Please copy each line of the records below that includes the word "adjust".

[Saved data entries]
• • • • • • •
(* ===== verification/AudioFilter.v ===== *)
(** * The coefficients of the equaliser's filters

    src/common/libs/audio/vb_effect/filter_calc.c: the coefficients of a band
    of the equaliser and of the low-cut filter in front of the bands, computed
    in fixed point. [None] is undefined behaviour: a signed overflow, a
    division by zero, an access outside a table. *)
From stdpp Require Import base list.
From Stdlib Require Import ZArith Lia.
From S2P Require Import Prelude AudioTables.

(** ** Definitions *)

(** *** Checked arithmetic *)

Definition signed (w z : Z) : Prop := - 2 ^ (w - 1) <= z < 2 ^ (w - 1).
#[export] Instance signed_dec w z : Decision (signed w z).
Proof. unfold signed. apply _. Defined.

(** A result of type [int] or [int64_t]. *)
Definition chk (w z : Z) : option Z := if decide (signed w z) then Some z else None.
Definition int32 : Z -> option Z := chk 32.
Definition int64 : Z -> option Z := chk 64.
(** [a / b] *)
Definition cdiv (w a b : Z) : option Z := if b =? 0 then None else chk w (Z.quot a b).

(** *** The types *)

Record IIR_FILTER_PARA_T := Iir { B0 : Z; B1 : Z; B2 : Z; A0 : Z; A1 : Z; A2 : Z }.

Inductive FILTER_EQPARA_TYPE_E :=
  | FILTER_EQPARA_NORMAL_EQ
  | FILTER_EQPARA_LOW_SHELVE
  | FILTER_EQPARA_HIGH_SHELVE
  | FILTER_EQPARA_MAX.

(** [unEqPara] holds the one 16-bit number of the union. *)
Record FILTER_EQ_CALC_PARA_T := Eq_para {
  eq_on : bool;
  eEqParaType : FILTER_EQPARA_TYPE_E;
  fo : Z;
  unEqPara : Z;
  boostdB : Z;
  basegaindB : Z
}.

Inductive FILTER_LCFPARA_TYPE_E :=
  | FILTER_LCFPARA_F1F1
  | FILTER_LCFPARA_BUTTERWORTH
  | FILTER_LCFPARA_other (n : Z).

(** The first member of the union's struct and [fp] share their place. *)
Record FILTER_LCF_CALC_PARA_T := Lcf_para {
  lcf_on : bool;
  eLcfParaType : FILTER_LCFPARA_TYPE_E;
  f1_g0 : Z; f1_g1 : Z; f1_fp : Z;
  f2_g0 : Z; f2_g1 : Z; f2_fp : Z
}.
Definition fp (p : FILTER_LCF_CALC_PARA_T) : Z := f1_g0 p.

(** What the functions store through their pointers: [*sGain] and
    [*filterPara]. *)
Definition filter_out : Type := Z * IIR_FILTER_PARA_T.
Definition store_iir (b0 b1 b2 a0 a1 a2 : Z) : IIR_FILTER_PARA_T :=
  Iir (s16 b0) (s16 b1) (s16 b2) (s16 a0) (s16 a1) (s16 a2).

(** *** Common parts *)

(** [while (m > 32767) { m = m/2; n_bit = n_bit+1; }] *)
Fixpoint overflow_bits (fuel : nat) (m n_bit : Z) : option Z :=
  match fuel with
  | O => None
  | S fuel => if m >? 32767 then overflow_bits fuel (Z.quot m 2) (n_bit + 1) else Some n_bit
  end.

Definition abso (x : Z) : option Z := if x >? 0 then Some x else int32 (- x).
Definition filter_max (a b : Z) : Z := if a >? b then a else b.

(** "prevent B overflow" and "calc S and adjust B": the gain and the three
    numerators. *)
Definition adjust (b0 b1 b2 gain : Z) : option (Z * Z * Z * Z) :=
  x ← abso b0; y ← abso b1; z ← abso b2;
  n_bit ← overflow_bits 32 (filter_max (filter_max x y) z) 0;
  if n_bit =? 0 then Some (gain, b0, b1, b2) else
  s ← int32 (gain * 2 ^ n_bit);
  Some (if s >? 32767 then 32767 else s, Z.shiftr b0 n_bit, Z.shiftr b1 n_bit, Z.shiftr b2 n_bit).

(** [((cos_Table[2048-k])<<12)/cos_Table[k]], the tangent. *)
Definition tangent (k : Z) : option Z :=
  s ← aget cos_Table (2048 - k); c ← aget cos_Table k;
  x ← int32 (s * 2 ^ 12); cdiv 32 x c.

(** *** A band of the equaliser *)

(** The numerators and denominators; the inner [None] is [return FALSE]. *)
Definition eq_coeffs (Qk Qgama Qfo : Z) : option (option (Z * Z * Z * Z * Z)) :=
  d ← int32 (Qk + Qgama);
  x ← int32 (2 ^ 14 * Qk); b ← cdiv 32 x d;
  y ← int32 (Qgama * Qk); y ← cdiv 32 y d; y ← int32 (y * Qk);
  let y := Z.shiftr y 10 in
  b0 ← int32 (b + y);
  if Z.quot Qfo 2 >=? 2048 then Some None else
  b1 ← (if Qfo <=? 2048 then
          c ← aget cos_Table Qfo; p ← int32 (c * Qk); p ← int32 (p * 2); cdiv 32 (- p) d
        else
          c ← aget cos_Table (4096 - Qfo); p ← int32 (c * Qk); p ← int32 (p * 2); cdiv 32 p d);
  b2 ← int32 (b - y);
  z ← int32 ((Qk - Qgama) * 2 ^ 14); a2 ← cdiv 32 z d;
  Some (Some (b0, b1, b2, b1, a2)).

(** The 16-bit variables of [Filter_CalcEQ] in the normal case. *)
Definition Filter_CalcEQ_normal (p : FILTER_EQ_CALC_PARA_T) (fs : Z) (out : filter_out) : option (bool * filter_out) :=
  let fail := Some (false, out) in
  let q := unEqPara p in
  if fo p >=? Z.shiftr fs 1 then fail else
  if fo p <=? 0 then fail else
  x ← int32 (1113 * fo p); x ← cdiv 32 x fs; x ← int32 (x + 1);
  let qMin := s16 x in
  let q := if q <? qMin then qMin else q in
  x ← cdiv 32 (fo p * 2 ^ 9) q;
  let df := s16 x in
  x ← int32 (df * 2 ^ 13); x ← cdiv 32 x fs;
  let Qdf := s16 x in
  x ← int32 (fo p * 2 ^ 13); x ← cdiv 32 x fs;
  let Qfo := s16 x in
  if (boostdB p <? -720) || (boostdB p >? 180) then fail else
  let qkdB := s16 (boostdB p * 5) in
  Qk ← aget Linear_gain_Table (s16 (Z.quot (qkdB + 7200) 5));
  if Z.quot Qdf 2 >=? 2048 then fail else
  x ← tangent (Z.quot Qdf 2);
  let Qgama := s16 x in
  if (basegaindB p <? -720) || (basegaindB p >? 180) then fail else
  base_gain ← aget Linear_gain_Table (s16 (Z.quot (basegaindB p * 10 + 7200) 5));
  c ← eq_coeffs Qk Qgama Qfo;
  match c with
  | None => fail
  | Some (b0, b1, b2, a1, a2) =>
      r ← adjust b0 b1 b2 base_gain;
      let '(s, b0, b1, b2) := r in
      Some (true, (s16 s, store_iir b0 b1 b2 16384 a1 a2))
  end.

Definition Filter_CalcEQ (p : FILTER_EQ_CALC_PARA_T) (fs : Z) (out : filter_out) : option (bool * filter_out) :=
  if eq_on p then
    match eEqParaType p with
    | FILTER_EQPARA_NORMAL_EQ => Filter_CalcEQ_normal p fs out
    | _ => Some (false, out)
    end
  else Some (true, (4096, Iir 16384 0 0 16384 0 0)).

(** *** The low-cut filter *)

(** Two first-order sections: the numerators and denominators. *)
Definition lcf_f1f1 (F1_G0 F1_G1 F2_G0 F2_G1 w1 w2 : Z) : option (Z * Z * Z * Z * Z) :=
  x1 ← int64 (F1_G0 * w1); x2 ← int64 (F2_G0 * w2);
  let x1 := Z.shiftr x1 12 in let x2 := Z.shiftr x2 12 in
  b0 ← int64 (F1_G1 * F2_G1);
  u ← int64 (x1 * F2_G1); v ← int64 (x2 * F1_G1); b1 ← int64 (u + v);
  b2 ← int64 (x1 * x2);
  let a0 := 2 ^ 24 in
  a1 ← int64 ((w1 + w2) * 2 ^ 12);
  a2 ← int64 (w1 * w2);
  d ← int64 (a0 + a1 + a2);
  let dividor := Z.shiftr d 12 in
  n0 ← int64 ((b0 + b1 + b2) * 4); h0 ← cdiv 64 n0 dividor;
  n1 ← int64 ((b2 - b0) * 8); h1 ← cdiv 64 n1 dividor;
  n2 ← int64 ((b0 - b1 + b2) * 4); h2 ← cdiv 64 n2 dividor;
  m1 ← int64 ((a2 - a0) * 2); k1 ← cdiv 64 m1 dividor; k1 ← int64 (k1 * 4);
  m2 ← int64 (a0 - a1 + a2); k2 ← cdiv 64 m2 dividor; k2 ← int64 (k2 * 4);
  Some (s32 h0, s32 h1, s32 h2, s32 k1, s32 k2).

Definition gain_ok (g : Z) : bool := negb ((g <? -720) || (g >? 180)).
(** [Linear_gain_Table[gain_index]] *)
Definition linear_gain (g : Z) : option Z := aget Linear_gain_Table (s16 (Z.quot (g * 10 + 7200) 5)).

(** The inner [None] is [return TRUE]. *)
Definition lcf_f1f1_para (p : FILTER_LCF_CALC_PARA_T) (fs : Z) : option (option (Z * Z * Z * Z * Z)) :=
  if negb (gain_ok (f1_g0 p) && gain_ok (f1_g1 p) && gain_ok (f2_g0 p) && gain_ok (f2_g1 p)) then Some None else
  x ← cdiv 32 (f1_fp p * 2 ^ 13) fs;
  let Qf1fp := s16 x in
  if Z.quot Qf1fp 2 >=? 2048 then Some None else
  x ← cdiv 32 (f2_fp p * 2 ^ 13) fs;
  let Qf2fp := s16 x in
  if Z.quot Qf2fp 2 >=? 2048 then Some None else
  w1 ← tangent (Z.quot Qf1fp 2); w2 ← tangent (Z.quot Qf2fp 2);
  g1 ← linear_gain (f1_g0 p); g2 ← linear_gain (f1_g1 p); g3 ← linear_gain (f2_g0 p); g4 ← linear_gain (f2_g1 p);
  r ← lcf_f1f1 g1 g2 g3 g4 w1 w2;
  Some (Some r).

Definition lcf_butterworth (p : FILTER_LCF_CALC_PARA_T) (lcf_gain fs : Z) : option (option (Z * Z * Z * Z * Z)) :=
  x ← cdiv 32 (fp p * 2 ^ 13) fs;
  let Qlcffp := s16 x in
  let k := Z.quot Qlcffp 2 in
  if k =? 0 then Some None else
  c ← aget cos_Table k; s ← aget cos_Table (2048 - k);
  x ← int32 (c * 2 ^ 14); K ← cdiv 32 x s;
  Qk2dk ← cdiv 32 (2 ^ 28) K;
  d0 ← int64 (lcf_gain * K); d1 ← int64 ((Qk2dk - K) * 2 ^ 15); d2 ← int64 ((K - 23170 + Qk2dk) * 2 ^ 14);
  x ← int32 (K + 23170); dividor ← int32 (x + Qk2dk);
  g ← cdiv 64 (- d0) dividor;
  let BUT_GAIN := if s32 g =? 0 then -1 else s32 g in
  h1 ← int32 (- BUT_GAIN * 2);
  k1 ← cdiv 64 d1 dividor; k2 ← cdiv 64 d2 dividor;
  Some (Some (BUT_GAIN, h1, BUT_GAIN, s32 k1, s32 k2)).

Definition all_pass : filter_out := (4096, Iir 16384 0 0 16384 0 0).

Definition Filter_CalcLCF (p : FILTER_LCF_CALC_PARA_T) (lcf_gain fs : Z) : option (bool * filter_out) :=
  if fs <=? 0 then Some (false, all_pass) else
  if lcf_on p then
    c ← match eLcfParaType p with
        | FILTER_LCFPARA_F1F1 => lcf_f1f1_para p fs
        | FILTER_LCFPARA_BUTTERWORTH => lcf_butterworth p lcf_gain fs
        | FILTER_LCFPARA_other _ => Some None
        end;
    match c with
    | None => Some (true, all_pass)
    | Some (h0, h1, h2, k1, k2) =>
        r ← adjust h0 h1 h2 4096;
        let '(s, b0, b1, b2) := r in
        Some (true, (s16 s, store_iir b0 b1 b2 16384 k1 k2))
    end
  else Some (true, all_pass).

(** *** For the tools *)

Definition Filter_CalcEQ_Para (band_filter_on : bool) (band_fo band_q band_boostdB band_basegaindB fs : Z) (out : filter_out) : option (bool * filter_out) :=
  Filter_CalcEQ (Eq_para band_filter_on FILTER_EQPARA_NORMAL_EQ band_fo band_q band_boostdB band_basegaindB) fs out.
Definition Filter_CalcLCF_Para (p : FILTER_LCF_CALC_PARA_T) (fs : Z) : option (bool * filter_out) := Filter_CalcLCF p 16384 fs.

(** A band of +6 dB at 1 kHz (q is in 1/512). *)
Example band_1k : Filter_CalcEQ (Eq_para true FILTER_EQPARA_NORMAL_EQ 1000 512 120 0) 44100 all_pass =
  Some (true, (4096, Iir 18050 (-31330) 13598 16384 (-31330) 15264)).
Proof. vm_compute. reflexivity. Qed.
• • • • • • •
— ANSWER BELOW —
(** "prevent B overflow" and "calc S and adjust B": the gain and the three
Definition adjust (b0 b1 b2 gain : Z) : option (Z * Z * Z * Z) :=
      r ← adjust b0 b1 b2 base_gain;
        r ← adjust h0 h1 h2 4096;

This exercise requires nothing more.